Growth hormone in HIV/AIDS: current uses and future prospects.
Review
Overview
abstract
Recombinant human growth hormone (rhGH) and its primary induced product, insulin-like growth factor-I (IGF-I), have beneficial effects on a myriad of syndromes associated with catabolic metabolism in children and in adults. Their ability to promote nitrogen retention and protein synthesis and to enhance lipolysis has translated into significant increases in body weight, lean body mass, and sense of well-being among HIV+ individuals with wasting syndromes. These changes, first observed in limited phase I studies, have now been confirmed by two large, controlled clinical trials. The alterations are consistent with the low GH and/or IGF-I levels observed in HIV infection, as well as the relative resistance to GH. Whether long-term outcome in HIV disease is altered by such therapies remains to be determined, however. The ability of GH to augment cellular immune function and modulate T lymphocyte trafficking in animal models of immune suppression has also led to examination of its impact on CD4+ T cell counts and viral load in HIV infection. There is currently little evidence that short-term rhGH administration has any lasting impact on T cell biology in the setting of HIV disease.

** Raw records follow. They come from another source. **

(** The range loop of a character class: [None] is [ErrBadPattern],
    otherwise whether [r] is in some range, and the chunk after the
    closing bracket.  Every range takes at least one byte of the chunk, so
    two units of [fuel] for each byte are enough. *)
Fixpoint classRanges (fuel : nat) (chunk : list ascii) (r : ascii)
    (nrange : nat) (matched : bool) : option (bool * list ascii) :=
  match fuel with
  | O => None
  | S fuel' =>
      match chunk with
      | c :: chunk' =>
          if Ascii.eqb c rbracket && (0 <? nrange)%nat then Some (matched, chunk')
          else classRange fuel' chunk r nrange matched
      | [] => classRange fuel' chunk r nrange matched
      end
  end
with classRange (fuel : nat) (chunk : list ascii) (r : ascii)
    (nrange : nat) (matched : bool) : option (bool * list ascii) :=
  match fuel with
  | O => None
  | S fuel' =>
      match getEsc chunk with
      | None => None
      | Some (lo, chunk1) =>
          match chunk1 with
          | c :: chunk2 =>
              if Ascii.eqb c minus then
                match getEsc chunk2 with
                | None => None
                | Some (hi, chunk3) =>
                    classRanges fuel' chunk3 r (S nrange)
                      (matched || (ascii_le lo r && ascii_le r hi))
                end
              else
                classRanges fuel' chunk1 r (S nrange)
                  (matched || (ascii_le lo r && ascii_le r lo))
          | [] => None
          end
      end
  end.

However, preliminary reports that, in vitro, GH alters immune cell apoptosis and enhances the efficacy of Zidovidine (AZT), similar to changes observed with granulocyte-macrophage colony-stimulating factor, may lead to additional uses for GH. Studies to define the mechanism of action of GH and IGF-I on normal and abnormal immune homeostasis in children and adults should enhance our ability to design effective treatments for those with acquired immune deficiency syndrome (AIDS) and perhaps other wasting and immune suppressive disorders.